La Centrafrique a besoin de nouvelles idées d'une politique qui assure sa propre cohérence interne pour se libérer effectivement de l'impérialisme sous toutes ses formes. Ce rôle est en réalité la responsabilité qui incombe à chaque citoyen, mieux à l'homme politique centrafricain. Il s'agit de rendre au peuple sa souveraineté, de le conscientiser en lui faisant assimiler une doctrine et un programme adaptés à ses besoins réels, de le politiser en rendant la « nation » globale présente à chaque citoyen, en faisant l'expérience de la nation, l'expérience de chaque citoyen. Pour ce faire, un programme est nécessaire à un gouvernement qui veut vraiment libérer politiquement et socialement son « peuple ». Il faut un programme économique certes mais aussi une doctrine sur la répartition des richesses et sur les relations sociales. Il s'agit, pour les dirigeants de se mettre au service du peuple, de se sacrifier pour le peuple, de le mobiliser pour une action efficace et inaliénable. Ils doivent favoriser l'incorporation de chaque citoyen dans la société dont ils sont le moteur.  Car, le gouvernement national, s'il veut être national doit « gouverner par le peuple et pour le peuple, pour les déshérités et par les déshérités ». Aucun leader politique, quelle que soit sa valeur, ne peut se substituer à la volonté populaire et le gouvernement populaire doit, avant de se préoccuper de son prestige, redonner dignité à chaque citoyen.

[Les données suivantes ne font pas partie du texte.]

(** The NVMe subsystem has answered. *)
Definition paused (id : nat) (r : outcome Errno unit) (s : NexusIoSubsystem) : outcome unit NexusIoSubsystem :=
  match r with
  | Ok _ | Err EPERM | Err ECANCELED => mark_paused id s
  | _ => Panicked
  end.

Definition resumed (id : nat) (r : outcome Errno unit) (s : NexusIoSubsystem) : outcome unit NexusIoSubsystem :=
  match r with
  | Ok _ | Err EPERM | Err ECANCELED => Ok (resume_return id (set_pause_state Unpaused s))
  | _ => Panicked
  end.

(** *** Transitions *)

Inductive event :=
| EvCall (id : nat) (op : Op) (shared : bool)
| EvWoken (id : nat) (shared : bool)
| EvAnswer (id : nat) (r : outcome Errno unit).

(** A call starts with a number of its own.  [resume] is called to give up a
    pause that was obtained with [suspend]. *)
Definition exec (ev : event) (s : NexusIoSubsystem) : option (outcome unit NexusIoSubsystem) :=
  match ev with
  | EvCall id op shared =>
      match calls s !! id, op with
      | None, Suspend => Some (suspend shared id s)
      | None, Resume freeze =>
          match pauses s with
          | O => None
          | S n => Some (resume shared freeze id (set_pauses n s))
          end
      | Some _, _ => None
      end
  | EvWoken id shared =>
      match calls s !! id with
      | Some (Woken Suspend) => Some (suspend shared id s)
      | Some (Woken (Resume freeze)) => Some (resume shared freeze id s)
      | _ => None
      end
  | EvAnswer id r =>
      match calls s !! id with
      | Some AwaitPause => Some (paused id r s)
      | Some AwaitResume => Some (resumed id r s)
      | _ => None
      end
  end.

Pour ce faire, nous voulons une classe politique rajeunie et rééquilibrée, comme le disait Aimé Césaire : « sans quoi rien n'aurait aucun sens, rien et pas même notre victoire de demain.». Il est temps pour la classe politique centrafricaine d’entendre ce proverbe africain : « ce n’est pas parce que le chien préfère les os à la viande qu’il faut toujours lui refuser la viande, c’est parce qu’on ne la lui donne pas pour goûter, pourtant c’est lui qui tue l’animal ».

Que l’on cesse de nourrir le peuple centrafricain avec des « os desséchés » sur fond des slogans qui ne sont que des voeux pieux.